> What the task asks
Show all lines from the data that include the word "char".

> Data to process
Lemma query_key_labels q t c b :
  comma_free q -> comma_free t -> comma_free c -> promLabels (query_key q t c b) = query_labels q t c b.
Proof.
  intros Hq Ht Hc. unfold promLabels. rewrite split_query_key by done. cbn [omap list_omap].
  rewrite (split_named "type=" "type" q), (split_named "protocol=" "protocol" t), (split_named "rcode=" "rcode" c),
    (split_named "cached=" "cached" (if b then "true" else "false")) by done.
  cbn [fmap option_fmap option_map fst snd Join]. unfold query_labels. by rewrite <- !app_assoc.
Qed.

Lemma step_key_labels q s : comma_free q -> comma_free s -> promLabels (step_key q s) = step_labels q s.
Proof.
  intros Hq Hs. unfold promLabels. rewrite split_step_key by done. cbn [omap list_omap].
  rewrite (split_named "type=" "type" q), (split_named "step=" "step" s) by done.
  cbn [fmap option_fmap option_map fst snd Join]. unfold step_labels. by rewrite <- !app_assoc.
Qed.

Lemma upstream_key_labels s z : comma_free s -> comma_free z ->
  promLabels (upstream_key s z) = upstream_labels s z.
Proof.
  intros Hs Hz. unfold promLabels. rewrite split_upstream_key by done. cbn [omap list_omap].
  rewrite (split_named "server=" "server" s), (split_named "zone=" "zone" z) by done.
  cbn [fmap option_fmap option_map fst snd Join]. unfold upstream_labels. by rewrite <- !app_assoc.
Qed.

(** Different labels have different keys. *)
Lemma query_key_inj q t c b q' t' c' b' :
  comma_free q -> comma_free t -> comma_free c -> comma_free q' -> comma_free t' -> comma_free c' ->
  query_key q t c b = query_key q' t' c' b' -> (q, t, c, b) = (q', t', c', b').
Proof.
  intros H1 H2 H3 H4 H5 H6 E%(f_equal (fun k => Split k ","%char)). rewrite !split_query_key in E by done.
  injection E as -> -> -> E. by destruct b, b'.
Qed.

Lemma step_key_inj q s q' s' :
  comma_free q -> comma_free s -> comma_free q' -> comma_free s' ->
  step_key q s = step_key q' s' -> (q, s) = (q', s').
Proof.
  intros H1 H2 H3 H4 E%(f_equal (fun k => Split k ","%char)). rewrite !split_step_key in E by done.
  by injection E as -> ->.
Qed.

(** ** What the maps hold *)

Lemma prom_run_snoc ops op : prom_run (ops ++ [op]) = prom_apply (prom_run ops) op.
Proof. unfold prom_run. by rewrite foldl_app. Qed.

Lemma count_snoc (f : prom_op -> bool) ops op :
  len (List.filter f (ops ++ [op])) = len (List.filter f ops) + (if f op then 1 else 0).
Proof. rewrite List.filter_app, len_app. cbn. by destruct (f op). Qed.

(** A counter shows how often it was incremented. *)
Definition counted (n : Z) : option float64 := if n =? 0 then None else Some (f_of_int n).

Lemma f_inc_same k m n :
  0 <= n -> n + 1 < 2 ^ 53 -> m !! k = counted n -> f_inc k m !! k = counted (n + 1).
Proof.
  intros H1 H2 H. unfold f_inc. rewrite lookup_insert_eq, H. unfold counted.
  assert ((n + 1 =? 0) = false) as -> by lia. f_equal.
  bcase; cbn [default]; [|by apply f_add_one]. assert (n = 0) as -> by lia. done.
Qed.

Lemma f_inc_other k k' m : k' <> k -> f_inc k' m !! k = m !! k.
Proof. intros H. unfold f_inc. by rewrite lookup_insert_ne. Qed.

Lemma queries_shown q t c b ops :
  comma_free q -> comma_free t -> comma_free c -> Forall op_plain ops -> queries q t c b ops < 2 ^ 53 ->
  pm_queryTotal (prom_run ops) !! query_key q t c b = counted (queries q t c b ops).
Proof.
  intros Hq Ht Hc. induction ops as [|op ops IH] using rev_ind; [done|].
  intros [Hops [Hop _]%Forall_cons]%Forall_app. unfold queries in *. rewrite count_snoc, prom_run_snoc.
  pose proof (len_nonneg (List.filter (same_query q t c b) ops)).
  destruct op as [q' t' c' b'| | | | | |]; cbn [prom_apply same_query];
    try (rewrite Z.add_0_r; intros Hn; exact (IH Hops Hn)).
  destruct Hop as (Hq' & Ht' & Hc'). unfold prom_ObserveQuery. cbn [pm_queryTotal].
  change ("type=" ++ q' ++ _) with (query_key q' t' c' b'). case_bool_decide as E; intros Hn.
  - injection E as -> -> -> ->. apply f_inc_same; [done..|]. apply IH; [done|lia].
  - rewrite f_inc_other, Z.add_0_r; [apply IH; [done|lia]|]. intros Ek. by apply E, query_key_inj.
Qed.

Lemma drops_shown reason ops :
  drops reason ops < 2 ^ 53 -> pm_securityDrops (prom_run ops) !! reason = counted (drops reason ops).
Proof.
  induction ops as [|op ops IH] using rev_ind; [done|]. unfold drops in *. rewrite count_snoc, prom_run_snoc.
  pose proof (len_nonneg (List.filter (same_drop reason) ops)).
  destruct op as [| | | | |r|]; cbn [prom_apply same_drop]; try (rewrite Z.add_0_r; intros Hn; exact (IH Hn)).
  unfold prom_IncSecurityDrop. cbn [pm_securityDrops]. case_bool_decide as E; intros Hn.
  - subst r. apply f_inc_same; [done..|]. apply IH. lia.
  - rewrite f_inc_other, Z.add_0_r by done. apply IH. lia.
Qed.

==

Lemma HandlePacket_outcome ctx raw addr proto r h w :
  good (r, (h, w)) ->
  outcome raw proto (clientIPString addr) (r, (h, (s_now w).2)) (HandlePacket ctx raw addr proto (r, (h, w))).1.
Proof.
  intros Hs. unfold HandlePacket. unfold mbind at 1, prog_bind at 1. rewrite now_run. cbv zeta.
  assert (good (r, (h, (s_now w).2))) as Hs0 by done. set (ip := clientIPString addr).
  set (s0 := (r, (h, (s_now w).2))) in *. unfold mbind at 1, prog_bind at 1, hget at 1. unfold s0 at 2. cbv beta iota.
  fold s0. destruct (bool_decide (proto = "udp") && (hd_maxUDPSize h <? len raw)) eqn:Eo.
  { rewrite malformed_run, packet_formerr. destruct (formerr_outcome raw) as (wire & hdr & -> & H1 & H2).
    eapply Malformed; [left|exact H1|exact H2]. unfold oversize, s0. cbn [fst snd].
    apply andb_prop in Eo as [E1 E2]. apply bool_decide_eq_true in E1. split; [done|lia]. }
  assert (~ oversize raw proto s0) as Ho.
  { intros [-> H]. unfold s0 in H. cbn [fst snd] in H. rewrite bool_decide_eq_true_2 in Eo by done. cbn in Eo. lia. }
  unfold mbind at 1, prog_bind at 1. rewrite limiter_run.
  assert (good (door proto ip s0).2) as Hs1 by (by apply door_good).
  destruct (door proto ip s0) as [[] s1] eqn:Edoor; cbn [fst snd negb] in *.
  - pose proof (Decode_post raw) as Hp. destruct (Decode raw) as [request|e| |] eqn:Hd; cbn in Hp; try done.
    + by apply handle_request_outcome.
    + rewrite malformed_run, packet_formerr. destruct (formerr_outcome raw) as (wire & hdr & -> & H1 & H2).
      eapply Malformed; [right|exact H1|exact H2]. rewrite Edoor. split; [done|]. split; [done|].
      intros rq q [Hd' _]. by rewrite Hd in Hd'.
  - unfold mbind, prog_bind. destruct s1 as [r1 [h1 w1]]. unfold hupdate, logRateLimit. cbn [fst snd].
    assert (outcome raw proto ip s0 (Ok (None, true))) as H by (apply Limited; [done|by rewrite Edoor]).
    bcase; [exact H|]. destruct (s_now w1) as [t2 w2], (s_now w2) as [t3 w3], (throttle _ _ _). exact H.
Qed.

> Answer box
  intros H1 H2 H3 H4 H5 H6 E%(f_equal (fun k => Split k ","%char)). rewrite !split_query_key in E by done.
  intros H1 H2 H3 H4 E%(f_equal (fun k => Split k ","%char)). rewrite !split_step_key in E by done.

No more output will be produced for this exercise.